Ma offered me lemongrass tea. He had harvested it from a few surplus specimens intended for Barnsdall that he later planted at his parents’ house. (Ennis called Ma’s work “entropic,” noting that the materials used for his China Outpost products are harvested from Ma’s existing artworks. There is a continuous overlap between his art, life and The China Outpost.) He announced his plans to bring some of the dried tea to the gallery attendants. “They really cared for the plants—it has grown so beautifully in that space,” he said. In tending to everyday experiences in the context of his work, Ma downplays the delineations between elevated art objects and humble materials or unadorned experiences. Ritual becomes a reference in his performances, taking shape as ordinary, unburdened with the weight of symbolism.
Soil, plants and ritual—recurring themes in Ma’s art—infuse “Ghosts Can Cross Oceans,” as do allusions to the migration of people. Other projects also address migration and its implications. Ennis refers to his work as episodic, likening it to a root structure that runs beneath the soil and sprouts new growth. “Born by the River,” Ma’s 2011 video installation at Barnsdall Park, recorded his six-day performance in which he walked 138 miles from Badwater Basin, Death Valley, the lowest point in the continental U.S., to the trailhead of Mt. Whitney, the highest peak in the Continental U.S., carrying a lightweight canoe over his head. So named after a line in Sam Cooke’s song, “A Change is Gonna Come,” Ma’s performance was based on a dream.
The resulting work was a mixture of personal and cultural-historical referents. “For me, it was a reenactment of my dream, but in comparison to the distances that other people have walked, this was nothing. I thought about Gandhi walking to the sea to make salt [in protest of the British salt tax]. He walked many more days than I walked. I thought about the lost boys of Sudan, walking through the desert—they had to do it,” Ma said.
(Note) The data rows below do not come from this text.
Definition health_state_value (s : guardian_health_state_t) : Z :=
  match s with
  | GUARDIAN_HEALTH_STATE_UNTRAINED => 0
  | GUARDIAN_HEALTH_STATE_LEARNING => 1
  | GUARDIAN_HEALTH_STATE_READY => 2
  | GUARDIAN_HEALTH_STATE_WARNING => 3
  | GUARDIAN_HEALTH_STATE_ALARM => 4
  end.

Definition GUARDIAN_BASELINE_ACTION_START : Z := 1.
Definition GUARDIAN_BASELINE_ACTION_RESET : Z := 2.

Record guardian_health_stat_t := STAT { stat_mean : f32; stat_m2 : f32 }.

Record guardian_health_status_t := HEALTH_STATUS {
  hs_state : guardian_health_state_t;
  hs_baseline_samples : Z;
  hs_baseline_target : Z;
  hs_anomaly_score : Z;
  hs_health_score : Z;
  hs_max_deviation_milli : Z;
  hs_dominant_feature : Z;
  hs_consecutive_anomalous : Z;
  hs_quality_flags : Z;
  hs_block_sequence : Z;
  hs_current_rms_mg : Z;
  hs_current_crest_factor_milli : Z;
  hs_current_dominant_frequency_centi_hz : Z;
  hs_baseline_rms_mean_mg : Z;
  hs_baseline_rms_std_mg : Z;
  hs_exceeded_feature_mask : Z;
  hs_rejected_inputs : Z
}.

Record guardian_health_t := HEALTH {
  he_status : guardian_health_status_t;
  he_stats : list guardian_health_stat_t;      (* stats[7] *)
  he_baseline_sample_rate_hz : Z;
  he_anomalous_streak : Z;
  he_recovery_streak : Z;
  he_rejected_inputs_total : Z
}.

Local Abbreviation status_t := guardian_health_status_t.
Local Abbreviation health_t := guardian_health_t.
Local Abbreviation features_t := guardian_dsp_features_t.

(** ** Constants of guardian_health.c *)

Definition GUARDIAN_HEALTH_WARNING_Z : f32 := f32_of_Z 3.
Definition GUARDIAN_HEALTH_ALARM_Z : f32 := f32_of_Z 6.
Definition GUARDIAN_HEALTH_RECOVERY_Z : f32 := f32_of_Z 2.
Definition GUARDIAN_HEALTH_WARNING_STREAK : Z := 3.
Definition GUARDIAN_HEALTH_ALARM_STREAK : Z := 2.
Definition GUARDIAN_HEALTH_RECOVERY_STREAK : Z := 5.

Definition GUARDIAN_HEALTH_REJECTED_ACQUISITION_FLAGS : Z :=
  Z.lor (Z.lor (Z.lor GUARDIAN_ACQUISITION_STATUS_ADC_SATURATED
                  GUARDIAN_ACQUISITION_STATUS_DMA_DROP)
           GUARDIAN_ACQUISITION_STATUS_ADC_ERROR)
    GUARDIAN_ACQUISITION_STATUS_DMA_ERROR.

Definition guardian_health_sigma_floor : list f32 :=
  map f32_of_Z [5; 50; 500; 500; 10; 10; 10].

Definition guardian_health_weight : list f32 :=
  map (fun n => f32_ratio n 100) [150; 120; 100; 90; 80; 80; 80].

(** ** Helpers *)

Definition guardian_health_increment_u32 (value : Z) : Z :=
  if negb (value =? UINT32_MAX) then u32 (value + 1) else value.
Lemma control_restarts_witness :
  (control_run (control_run (fresh_control, 0) example_trip)
     (restart_sequence (example_health GUARDIAN_HEALTH_STATE_READY))).2 = 1.
Proof.
  destruct (control_restarts (fun w => w) example_trip 0
    (control_run (fresh_control, 0) example_trip).1 (control_run (fresh_control, 0) example_trip).2
    (example_health GUARDIAN_HEALTH_STATE_READY)) as (_ & _ & H).
  - repeat first [constructor|apply example_output_law].
  - vm_compute. reflexivity.
  - exists (fun _ permit _ => (1, permit)). split; [vm_compute; reflexivity|]. intros; cbn. lia.
  - reflexivity.
  - cbv zeta in H. rewrite <- surjective_pairing in H. exact H.
Defined.
(* ===== verification/EmbeddedSafety.v ===== *)
(** * The middleware: replies and the security gate

    Every request that arrives is answered by one reply the encoder accepts, and
    when security is required the state of health, control and firmware changes
    only through an authenticated, in-order request of a session with the role it
    needs. *)

From S2P Require Import Prelude Crypto Crc32 Protocol Parser Security SecuritySession Lifecycle.
From S2P Require Import Frames DeviceService Telemetry Acquisition Float32 Dsp Health Control.
From S2P Require Import EmbeddedLink EmbeddedReplies.

Local Abbreviation frame_object := Protocol.frame_object.

#[local] Opaque guardian_security_handshake_mac guardian_security_request_tag
  guardian_security_response_tag hmac_spec.

(** ** Payload arrays longer than the announced length

    The handshake reads only the announced bytes of the request's array. *)

Lemma foldl_ext_Forall {A B} (P : B -> Prop) (f g : A -> B -> A) l a :
  (forall a b, P b -> f a b = g a b) -> Forall P l -> foldl f a l = foldl g a l.
Proof. intros E Hl. revert a. induction Hl as [|b l Hb _ IH]; intros a; cbn; [done|]. by rewrite E, IH. Qed.

Lemma constant_time_equal_take l r n m :
  (n <= m)%nat ->
  guardian_crypto_constant_time_equal (Some l) (Some (take m r)) n =
  guardian_crypto_constant_time_equal (Some l) (Some r) n.
Proof.
  intros Hle. unfold guardian_crypto_constant_time_equal. destruct (n =? 0)%nat; [done|].
  f_equal. apply (foldl_ext_Forall (fun i => i < m)%nat); [|apply Forall_seq; lia].
  intros d i Hi. by rewrite byte_at_take.
Qed.

Lemma drop_take_comm {A} (l : list A) n m : drop n (take (n + m) l) = take m (drop n l).
Proof. revert l. induction n as [|n IH]; intros [|x l]; cbn; [done..|by destruct m|apply IH]. Qed.

Section handshake.
Context {C W : Type}.
Implicit Types (s : guardian_security_t C W) (w : W).

Lemma auth_begin_take s p len now response cap rl w :
  (Z.to_nat len <= length p)%nat ->
  guardian_security_auth_begin (Some s) (Some p) len now (Some response) cap (Some rl) w =
  guardian_security_auth_begin (Some s) (Some (take (Z.to_nat len) p)) len now (Some response) cap
    (Some rl) w.
Proof.
  intros Hl. unfold guardian_security_auth_begin. cbv zeta.
  destruct (sec_configured s =? 0); [reflexivity|].
  destruct (Z.eqb_spec len GUARDIAN_SECURITY_AUTH_BEGIN_REQUEST_SIZE) as [E|E]; cbn [negb];
    [|reflexivity].
  subst len. unfold GUARDIAN_SECURITY_AUTH_BEGIN_REQUEST_SIZE.
  rewrite !byte_at_take by lia. change (Z.to_nat 18) with (2 + 16)%nat.
  rewrite drop_take_comm, take_take. reflexivity.
Qed.

Lemma get_u32_be_take_4 l m : (4 <= m)%nat -> get_u32_be (take m l) = get_u32_be l.
Proof. intros. unfold get_u32_be. by rewrite !byte_at_take by lia. Qed.
Theorem ack_decode_exact input n x a :
  bytes input -> length input = n ->
  gc_ack_decode (Some input) n (Some x) = (GC_ACK_OK, Some a) <->
  ack_object a /\ ack_valid (Some a) = true /\ input = ack_image a.
Proof.
  intros Hb Hn. split.
  - intros H. destruct (ack_decode_ok _ _ _ _ _ Hb Hn H) as [[[=] _]|(_ & a1 & [= <-] & Ha)]. done.
  - intros (Ho & Hv & ->). rewrite <- Hn.
    replace (length (ack_image a)) with GC_ACK_SIZE; [by apply ack_decode_image|].
    unfold ack_image. rewrite !length_app, !put32_length, (ako_length _ Ho). reflexivity.
Qed.

(** The low byte of a disjunction of bytes is the disjunction. *)
Lemma u8_lor a b : u8 (Z.lor a b) = Z.lor (u8 a) (u8 b).
Proof. unfold u8. rewrite <- !(Z.land_ones _ 8) by lia. apply Z.land_lor_distr_l. Qed.

Lemma u8_difference l r acc idx :
  is_u8 acc ->
  foldl (fun diff i => u8 (Z.lor diff (u8 (Z.lxor (byte_at l i) (byte_at r i))))) acc idx =
  foldl (fun diff i => Z.lor diff (u8 (Z.lxor (byte_at l i) (byte_at r i)))) acc idx.
Proof.
  revert acc. induction idx as [|i idx IH]; intros acc Ha; cbn [foldl]; [done|].
  assert (E : u8 (Z.lor acc (u8 (Z.lxor (byte_at l i) (byte_at r i)))) =
              Z.lor acc (u8 (Z.lxor (byte_at l i) (byte_at r i)))).
  { by rewrite u8_lor, !u8_id by (done || apply u8_range). }
  rewrite E. apply IH. rewrite <- E. apply u8_range.
Qed.

Lemma commitment_loop l r :
  bytes l -> bytes r -> length l = 32%nat -> length r = 32%nat ->
  foldl (fun diff i => u8 (Z.lor diff (u8 (Z.lxor (byte_at l i) (byte_at r i))))) 0 (seq 0 32) = 0 <->
  l = r.
Proof.
  intros Hl Hr Ll Lr. rewrite u8_difference by done. rewrite difference_zero by done. split.
  - intros [_ H]. apply (byte_at_ext _ _ 32); [done|done|]. intros i Hi. apply H. lia.
  - intros ->. done.
Qed.

Lemma ack_ext a p :
  ack_generation a = ack_generation p -> ack_policy a = ack_policy p ->
  ack_profile a = ack_profile p -> ack_round a = ack_round p ->
  ack_observation_epoch a = ack_observation_epoch p ->
  ack_observation_sequence a = ack_observation_sequence p ->
  ack_commitment a = ack_commitment p -> a = p.
Proof. destruct a, p; cbn. congruence. Qed.

(** An acknowledgement matches a pending reference exactly when it is that one. *)
Theorem ack_match_exact a p :
  ack_object a -> ack_object p ->
  gc_ack_match (Some a) (Some p) = GC_ACK_OK <-> a = p /\ ack_valid (Some p) = true.
Proof.
  intros Ha Hp.
  pose proof (commitment_loop _ _ (ako_commitment _ Ha) (ako_commitment _ Hp)
                (ako_length _ Ha) (ako_length _ Hp)) as Hc.
  unfold gc_ack_match. cbv zeta. revert Hc.
  match goal with |- context [foldl ?f ?x ?l] => generalize (foldl f x l) end. intros diff Hc. split.
  - destruct (ack_valid (Some a)); [|done]. destruct (ack_valid (Some p)) eqn:Ev; [|done].
    cbn [negb orb]. destruct (_ || _) eqn:E; [done|].
    rewrite !orb_false_iff, !negb_false_iff, !Z.eqb_eq in E.
    destruct E as (((((E1 & E2) & E3) & E4) & E5) & E6).
    destruct (Z.eqb_spec diff 0); [intros _|done]. split; [|done].
    apply ack_ext; [done..|]. by apply Hc.
  - intros [-> Hv]. rewrite Hv. cbn [negb orb]. rewrite !Z.eqb_refl. cbn [negb orb].
    by rewrite (proj2 Hc eq_refl).
Qed.
(* ===== verification/CorroborationSafety.v ===== *)
(** * What a corroborated round stands for

    Over every run of the operations of [Corroboration] from a cleared context: a
    query grants eligibility only on enough fresh, authentic and agreeing reports of
    distinct configured peers; reports of a peer advance; a conflict, a clock
    failure or an epoch change latches; and an honest round is corroborated. *)

From stdpp Require Import sorting.
From S2P Require Import Prelude Corroboration.

(** ** Runs *)

Inductive gc_op :=
  | OpConfigure (p : gc_config)
  | OpSubmit (r : gc_report) (now valid : Z)
  | OpQuery (now valid : Z)
  | OpLinkLoss (id now valid : Z)
  | OpRequireRejoin.

Definition gc_step (c : gc_context) (op : gc_op) : gc_result * gc_context :=
  match op with
  | OpConfigure p =>
      let '(result, c') := gc_configure (Some c) (Some p) in (result, default c c')
  | OpSubmit r now valid =>
      let '(result, c') := gc_submit (Some c) (Some r) now valid in (result, default c c')
  | OpQuery now valid =>
      let '(result, c', _) := gc_query (Some c) now valid (Some zero_assessment) in
      (result, default c c')
  | OpLinkLoss id now valid =>
      let '(result, c') := gc_link_loss (Some c) id now valid in (result, default c c')
  | OpRequireRejoin => (GC_OK, default c (gc_require_rejoin (Some c)))
  end.

(** The history pairs every operation with its result. *)
Fixpoint gc_run (h : list (gc_op * gc_result)) (c : gc_context) (ops : list gc_op)
  : list (gc_op * gc_result) * gc_context :=
  match ops with
  | [] => (h, c)
  | op :: ops => let '(result, c) := gc_step c op in gc_run (h ++ [(op, result)]) c ops
  end.

Definition is_u64_time (t : Z) : Prop := 0 <= t < 2 ^ 64.

(** The members the model relies on are within their C types. *)
Definition gc_op_typed (op : gc_op) : Prop :=
  match op with
  | OpConfigure p => Forall (fun q => is_u8 (peer_role q)) (cc_peers p)
  | OpSubmit _ now _ | OpQuery now _ | OpLinkLoss _ now _ => is_u64_time now
  | OpRequireRejoin => True
  end.

Definition latched (c : gc_context) : Prop :=
  co_state c = GC_CONFLICT_LATCHED \/ co_state c = GC_REJOIN_REQUIRED.

Definition alarm (result : gc_result) : Prop :=
  match result with GC_CONFLICT | GC_CLOCK_FAILURE | GC_EPOCH_CHANGE => True | _ => False end.

(** The commitment a report carries. *)
Definition committed_to (r : gc_report) : list Z :=
  take GUARDIAN_CORROBORATION_COMMITMENT_BYTES (rp_commitment r).

(** Two accepted reports of one peer, in this order. *)
Definition advances_on (e1 e2 : gc_op * gc_result) : Prop :=
  match e1, e2 with
  | (OpSubmit r1 _ _, GC_OK), (OpSubmit r2 _ _, GC_OK) =>
      committed_to r1 = committed_to r2 /\
      (rp_id r1 = rp_id r2 ->
       rp_epoch r1 = rp_epoch r2 /\ rp_sequence r1 < rp_sequence r2)
  | _, _ => True
  end.

(** A configuration that [gc_configure] accepts. *)
Record round_ok (p : gc_config) : Prop := {
  ro_ids : NoDup (map (fun i => peer_id (peer_at p i)) (peer_indices p));
  ro_roles : forall i, In i (peer_indices p) -> peer_role (peer_at p i) < 5;
  ro_count : cc_count p <= 5
}.

(** The invariant of a context with its history. *)
Record round_inv (h : list (gc_op * gc_result)) (c : gc_context) : Prop := {
  ri_slots : length (co_slots c) = GUARDIAN_CORROBORATION_CAPACITY;
  ri_config : co_state c <> GC_UNCONFIGURED -> round_ok (co_config c);
  ri_typed : Forall (fun q => is_u8 (peer_role q)) (cc_peers (co_config c));
  ri_fresh : co_state c = GC_UNCONFIGURED -> forall i, sl_seen (slot_at c i) = 0;
  ri_seen : forall i, In i (peer_indices (co_config c)) -> sl_seen (slot_at c i) <> 0 ->
    let s := slot_at c i in
    (exists v, In (OpSubmit (sl_report s) (sl_received_at s) v, GC_OK) h) /\
    rp_id (sl_report s) = peer_id (peer_at (co_config c) i) /\
    report_admissible c (sl_report s) = true /\ is_u64_time (sl_received_at s);
  ri_agree : forall i j, In i (peer_indices (co_config c)) -> In j (peer_indices (co_config c)) ->
    sl_seen (slot_at c i) <> 0 -> sl_seen (slot_at c j) <> 0 ->
    committed_to (sl_report (slot_at c i)) = committed_to (sl_report (slot_at c j));
  ri_past : forall r t v, In (OpSubmit r t v, GC_OK) h ->
    exists i, peer_index c (rp_id r) = Some i /\ sl_seen (slot_at c i) <> 0 /\
      committed_to r = committed_to (sl_report (slot_at c i)) /\
      rp_epoch r = rp_epoch (sl_report (slot_at c i)) /\
      rp_sequence r <= rp_sequence (sl_report (slot_at c i));
  ri_order : StronglySorted advances_on h;
  ri_alarm : forall op result, In (op, result) h -> alarm result -> latched c
}.

(** ** Steps that leave reports and configuration alone *)

Record same_reports (c c' : gc_context) : Prop := {
  sr_config : co_config c' = co_config c;
  sr_slots : co_slots c' = co_slots c
}.

(** The same reports, whatever the availability. *)
Record kept_reports (c c' : gc_context) : Prop := {
  kr_config : co_config c' = co_config c;
  kr_length : length (co_slots c') = length (co_slots c);
  kr_slot : forall i,
    sl_report (slot_at c' i) = sl_report (slot_at c i) /\
    sl_received_at (slot_at c' i) = sl_received_at (slot_at c i) /\
    sl_seen (slot_at c' i) = sl_seen (slot_at c i)
}.

Lemma same_kept c c' : same_reports c c' -> kept_reports c c'.
Proof. intros [E1 E2]. split; [done|by rewrite E2|]. intros i. unfold slot_at. by rewrite E2. Qed.

Lemma peer_index_config c c' id : co_config c' = co_config c -> peer_index c' id = peer_index c id.
Proof. unfold peer_index. by intros ->. Qed.

Lemma admissible_config c c' r :
  co_config c' = co_config c -> report_admissible c' r = report_admissible c r.
Proof. unfold report_admissible. by intros ->. Qed.

Lemma peer_index_spec c id i :
  peer_index c id = Some i ->
  In i (peer_indices (co_config c)) /\ peer_id (peer_at (co_config c) i) = id.
Proof.
  unfold peer_index. intros H. apply List.find_some in H as [H E]. split; [done|by apply Z.eqb_eq].
Qed.

Lemma NoDup_map_inj {A B} (f : A -> B) (l : list A) x y :
  NoDup (map f l) -> In x l -> In y l -> f x = f y -> x = y.
Proof.
  induction l as [|a l IH]; cbn; intros Hnd Hx Hy E; [done|].
  apply NoDup_cons in Hnd as [Hna Hnd].
  destruct Hx as [->|Hx], Hy as [->|Hy]; [done| | |by apply IH].
  - destruct Hna. rewrite E. apply list_elem_of_In, in_map, Hy.
  - destruct Hna. rewrite <- E. apply list_elem_of_In, in_map, Hx.
Qed.

(** An accepted submission that is not one adds only itself to the history. *)
Definition not_accepted (op : gc_op) (result : gc_result) : Prop :=
  match op, result with OpSubmit _ _ _, GC_OK => False | _, _ => True end.

Lemma advances_not_accepted e op result :
  not_accepted op result -> advances_on e (op, result).
Proof. destruct e as [[] []], op, result; cbn; intros H; try exact I; destruct H. Qed.

(** The invariant over a step that accepts no report: the reports stay, the state
    is latched after an alarm and keeps its configuration. *)
Lemma inv_quiet h c c' op result :
  round_inv h c -> kept_reports c c' -> not_accepted op result ->
  (latched c -> latched c') -> (alarm result -> latched c') ->
  (co_state c' = GC_UNCONFIGURED <-> co_state c = GC_UNCONFIGURED) ->
  round_inv (h ++ [(op, result)]) c'.
Proof.
  intros [] [Ec El Hs] Hna Hl Ha Hu.
  assert (Hr : forall i, sl_report (slot_at c' i) = sl_report (slot_at c i)) by apply Hs.
  assert (Ht : forall i, sl_received_at (slot_at c' i) = sl_received_at (slot_at c i)) by apply Hs.
  assert (Hsn : forall i, sl_seen (slot_at c' i) = sl_seen (slot_at c i)) by apply Hs.
  split; rewrite ?Ec.
  - by rewrite El.
  - rewrite Hu. done.
  - done.
  - intros E i. rewrite Hsn. apply ri_fresh0. by apply Hu.
  - intros i Hi. cbv zeta. rewrite Hr, Ht, Hsn, (admissible_config c c') by done. intros Hseen.
    destruct (ri_seen0 i Hi Hseen) as ((v & Hv) & H). split; [|done].
    exists v. apply in_snoc. by left.
  - intros i j. rewrite !Hsn, !Hr. apply ri_agree0.
  - intros r t v Hin. rewrite (peer_index_config c c') by done.
    apply in_snoc in Hin as [Hin|[= <- <-]]; [|done].
    destruct (ri_past0 r t v Hin) as (i & H). exists i. by rewrite Hsn, Hr.
  - apply sorted_snoc; [done|]. apply List.Forall_forall. intros e _. by apply advances_not_accepted.
  - intros op' r' Hin Har. apply in_snoc in Hin as [Hin|[= <- <-]]; eauto.
Qed.
Definition same_identity (p q : gsea_peer) : bool :=
  (pr_sender p =? pr_sender q) && (pr_producer p =? pr_producer q) && (pr_key p =? pr_key q).

(** The loop that copies the peers, or stops at one that is refused. *)
Fixpoint registry_peers (peers : list gsea_peer) (i n : nat) (candidate : list gsea_peer)
  : option (list gsea_peer) :=
  match n with
  | O => Some candidate
  | S n =>
      early negb (valid_peer (envelope_peer_at peers i)) with None ;;
      early existsb (fun j => same_identity (envelope_peer_at peers i) (envelope_peer_at peers j))
              (seq 0 i) with None ;;
      registry_peers peers (S i) n (<[i := envelope_peer_at peers i]> candidate)
  end.

Definition gsea_configure (context : option gsea_context) (peers : option (list gsea_peer))
    (count : nat) (registry_revision : Z) : gsea_result * option gsea_context :=
  match context with
  | None => (GSEA_INVALID, None)
  | Some _ =>
      match peers with
      | None => (GSEA_INVALID, gsea_init context)
      | Some ps =>
          early (count =? 0)%nat || (GSEA_MAX_PEERS <? count)%nat || (registry_revision =? 0)
            with (GSEA_INVALID, gsea_init context) ;;
          match registry_peers ps 0 count (rg_peers zero_registry) with
          | None => (GSEA_INVALID, gsea_init context)
          | Some candidate => (GSEA_OK, Some (REGISTRY candidate count registry_revision 1))
          end
      end
  end.

Definition names_peer (decoded : gse_unverified) (p : gsea_peer) : bool :=
  (pr_sender p =? en_sender decoded) && (pr_producer p =? en_producer decoded)
  && (pr_key p =? en_key decoded).

(** The search loop: two matches end it. *)
Fixpoint find_peer (peers : list gsea_peer) (decoded : gse_unverified) (i n : nat)
    (peer : option gsea_peer) : option (option gsea_peer) :=
  match n with
  | O => Some peer
  | S n =>
      if names_peer decoded (envelope_peer_at peers i)
      then
        early negb (is_null peer) with None ;;
        find_peer peers decoded (S i) n (Some (envelope_peer_at peers i))
      else find_peer peers decoded (S i) n peer
  end.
Ma’s own history of migration is not easily summed up. He is ethnically Chinese but born in Thailand, and his family moved to Los Angeles when he was seven years old. While studying in Hong Kong as a young man, Ma visited his family’s rammed-earth ancestral home in rural China, which figures prominently in his imagination. A few years later, he recounted, he would regularly hike into the foothills above Altadena to form the floor plan out of compacted soil. His plans for future works include reprising his 138-mile walk with a new performance in which he will hike to the top of Mt. Whitney to spread the ashes of his canoe, cremated after finishing “Born by the River.” His definition of home reflects the fluidity of a wanderer: “Where my foot touches the ground is the Earth, and that’s home for me.”